→ ASSIGNMENT: From the records below, transcribe exactly the lines that begin at the line with "destruct (switchEffect e" and end at the line with "s) ++ ACallFetchData true :: allRequests c)%list", both included.

Collected data:
=-=-=-=-=

(** ** Resyncs started by the render *)

Lemma resume_launch_pending (c : FetchCall) (w : World) :
  needed c SrcMain = true -> resume (launch c) w = ((launch c, false), w).
Proof.
  intros Hneed. unfold launch, initialPromise. rewrite Hneed. unfold resume.
  cbn [resumed itemsPromise logsPromise productLinesPromise].
  destruct (needed c SrcLogs), (needed c SrcProductLines); reflexivity.
Qed.

(** The effect on a snapshot with a session and no cached rows. *)
Lemma effect_empty_cache_spec (e : AppState) (now : Z) (w : World) :
  hasSession e = true ->
  cachedData (dataCache e) (key_string (activeCollectionKey e)) = [] ->
  let c := {| env := e; isUserAction := true; currentTimestamp := now |} in
  switchEffect e now w = (Some c, exec (switchEffect e now) w)
  /\ trace (exec (switchEffect e now) w)
     = (trace w ++ ACallFetchData true :: allRequests c)%list
  /\ isLoading (app (exec (switchEffect e now) w)) = true.
Proof.
  intros Hsession Hrows c.
  assert (Hval : eval (switchEffect e now) w = Some c
                 /\ trace (exec (switchEffect e now) w)
                    = (trace w ++ ACallFetchData true :: allRequests c)%list
                 /\ isLoading (app (exec (switchEffect e now) w)) = true).
  { unfold switchEffect. rewrite Hrows. cbn [length Nat.ltb Nat.leb].
    rewrite !exec_bind, !eval_bind_exec.
    set (w1 := exec (setIsFormVisible false) (exec (setNewItemData _) w)).
    destruct (user_action_call_spec e now w1 Hsession)
      as (H1 & H2 & H3 & _).
    split; [exact H1|]. split; [exact H2 | exact H3]. }
  destruct Hval as (Hv & Ht & Hl).
  split; [|split; assumption].
  unfold eval in Hv. unfold exec.
  destruct (switchEffect e now w) as [oc w']. cbn in Hv |- *. now subst oc.
Qed.

(** A render whose effect is due, with a session and no cached rows for
    the active key, puts a user-action resync in flight. *)
Lemma render_forces_a_fetch (s : Sys) (now : Z) :
  depsChanged (world s) = true ->
  hasSession (app (world s)) = true ->
  cachedData (dataCache (app (world s)))
    (key_string (activeCollectionKey (app (world s)))) = [] ->
  let c := {| env := app (world s); isUserAction := true;
              currentTimestamp := now |} in
  flights (render now s) = (flights s ++ [launch c])%list
  /\ requests (render now s) = requests s
  /\ trace (world (render now s))
     = (trace (world s) ++ ACallFetchData true :: allRequests c)%list
  /\ isLoading (app (world (render now s))) = true.
Proof.
  intros Hdeps Hsession Hrows c. unfold render. rewrite Hdeps.
  set (w0 := {| app := app (world s); trace := trace (world s);
                depsChanged := false |}).
  change (app w0) with (app (world s)).
  destruct (effect_empty_cache_spec (app (world s)) now w0 Hsession Hrows)
    as (Heq & Htrace & Hload).
  fold c in Heq, Htrace. rewrite Heq.
  unfold takeOff. rewrite resume_launch_pending by reflexivity.
  cbn [flights requests world]. repeat split; assumption.
Qed.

=-=-=-=-=

→ ANSWER TO THIS TASK:
  destruct (switchEffect e now w) as [oc w']. cbn in Hv |- *. now subst oc.
Qed.

(** A render whose effect is due, with a session and no cached rows for
    the active key, puts a user-action resync in flight. *)
Lemma render_forces_a_fetch (s : Sys) (now : Z) :
  depsChanged (world s) = true ->
  hasSession (app (world s)) = true ->
  cachedData (dataCache (app (world s)))
    (key_string (activeCollectionKey (app (world s)))) = [] ->
  let c := {| env := app (world s); isUserAction := true;
              currentTimestamp := now |} in
  flights (render now s) = (flights s ++ [launch c])%list
  /\ requests (render now s) = requests s
  /\ trace (world (render now s))
     = (trace (world s) ++ ACallFetchData true :: allRequests c)%list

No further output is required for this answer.